PATTERN Cited by 1 source
Three-mode rollout — off / shadow / exec¶
Intent¶
Roll out a new component that sits on the critical path — especially a control-plane or request-routing component — through a three-position configuration flag rather than a two-position on/off flag. The middle "shadow" position lets operators run the new component alongside the old one and diff their outputs before any traffic depends on the new component.
The three modes¶
- Off (
False/ legacy / disabled) — the existing production path is unchanged. New component is not deployed, or deployed-but-inert. - Shadow (
Pre/ dark / pre-processing) — new component runs in the cluster in parallel with the existing path. It does the same work the new path will do in production (fetching, parsing, computing outputs), but production traffic still flows through the old path.

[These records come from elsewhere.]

(** C6 as the specification states it fails. What [cancelAll] reports does
    not carry the number of events canceled: one event or two, the label
    and the tray message are the same. And where logging is enabled and the
    log file cannot be opened, the loop is left at its first event, the
    second stays registered. *)
Lemma cancel_all_counterexample :
  ~ cancel_all_reports_count /\ ~ cancel_all_empties two_events_log_broken.
Proof.
  split.
  - intros [count_of Hcount].
    pose proof (Hcount one_shutdown) as H1.
    pose proof (Hcount two_events) as H2.
    assert (Hsame : cancel_all_report one_shutdown
                    = cancel_all_report two_events)
      by (vm_compute; reflexivity).
    rewrite Hsame, H2 in H1. vm_compute in H1. discriminate H1.
  - unfold cancel_all_empties. vm_compute. discriminate.
Qed.

(** C6, amended. Where logging is disabled or the log file can be written,
    [cancelAll] on a registry of N events stops the timer of every one of
    them, leaves the registry empty, calls the action executor zero times,
    keeps the id counter and, with logging enabled, appends N "Canceled"
    lines to the log. It announces a fixed message that carries no count:
    "All scheduled events have been canceled." on the label and in the
    tray, or, when the registry was empty, "No events to cancel." on the
    label only, nothing else changing and no error being raised. *)
Theorem cancel_all_when_log_writable s :
  logging_enable (settings s) = false \/ log_file s <> None ->
  let s' := exec cancel_all_scheduled_events s in
  result_of cancel_all_scheduled_events s = Return tt
  /\ scheduled_events s' = []
  /\ performs (trace s') = performs (trace s)
  /\ (forall id timer a dt t,
        (id, (timer, a, dt)) ∈ scheduled_events s ->
        timers s' !! timer = Some t -> tm_active t = false)
  /\ last_timer_id s' = last_timer_id s
  /\ log_file s' = logged (scheduled_events s) s
  /\ cancel_all_report s =
     match scheduled_events s with
     | [] => (Lit "No events to cancel.", [])
     | _ :: _ =>
         (Lit "All scheduled events have been canceled.",
          [ShowMessage (Lit "All Canceled")
             (Lit "All scheduled events have been canceled.")
             Information 3000])
     end
  /\ (scheduled_events s = [] ->
      s' = with_info_label (Lit "No events to cancel.") s).
Proof.
  intros Hlog. unfold cancel_all_report. cbn zeta. unfold exec, result_of.
  destruct (scheduled_events s) as [|it items] eqn:E.
  - rewrite (cancel_all_empty s E). simpl. rewrite E, drop_all.
    repeat split; try done.
    + intros id timer a dt t Hin. by apply elem_of_nil in Hin.
    + unfold logged. destruct (logging_enable (settings s)); [|done].
      destruct (log_file s); simpl; [by rewrite app_nil_r | done].
  - rewrite (cancel_all_nonempty s); [|by rewrite E | done]. simpl.
    rewrite performs_app, drop_app_length. simpl. rewrite app_nil_r, E.
    repeat split; try done.
    intros id timer a dt t Hin Ht.
    apply (stop_all_inactive (it :: items) (timers s) timer t Ht).
    apply list_elem_of_fmap. by exists (id, (timer, a, dt)).
Qed.

Lemma cancel_all_when_log_writable_witness :
  let s' := exec cancel_all_scheduled_events two_events in
  result_of cancel_all_scheduled_events two_events = Return tt
  /\ scheduled_events s' = []
  /\ performs (trace s') = performs (trace two_events)
  /\ (forall id timer a dt t,
        (id, (timer, a, dt)) ∈ scheduled_events two_events ->
        timers s' !! timer = Some t -> tm_active t = false)
  /\ last_timer_id s' = last_timer_id two_events
  /\ log_file s' = logged (scheduled_events two_events) two_events
  /\ cancel_all_report two_events =
     (Lit "All scheduled events have been canceled.",
      [ShowMessage (Lit "All Canceled")
         (Lit "All scheduled events have been canceled.")
         Information 3000])
  /\ (scheduled_events two_events = [] ->
      s' = with_info_label (Lit "No events to cancel.") two_events).
Proof.
  apply (cancel_all_when_log_writable two_events). by left.
Defined.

Its output is exposed for inspection — typically via an HTTP endpoint — so operators can diff the new output against the old. - Exec (
Exec/ live / enabled) — the new component is promoted to the production critical path. The old path is bypassed or retired.
Canonical instance¶
Zalando's Route Server rollout (Source:
sources/2025-02-16-zalando-scaling-beyond-limits-harnessing-route-server-for-a-stable-cluster).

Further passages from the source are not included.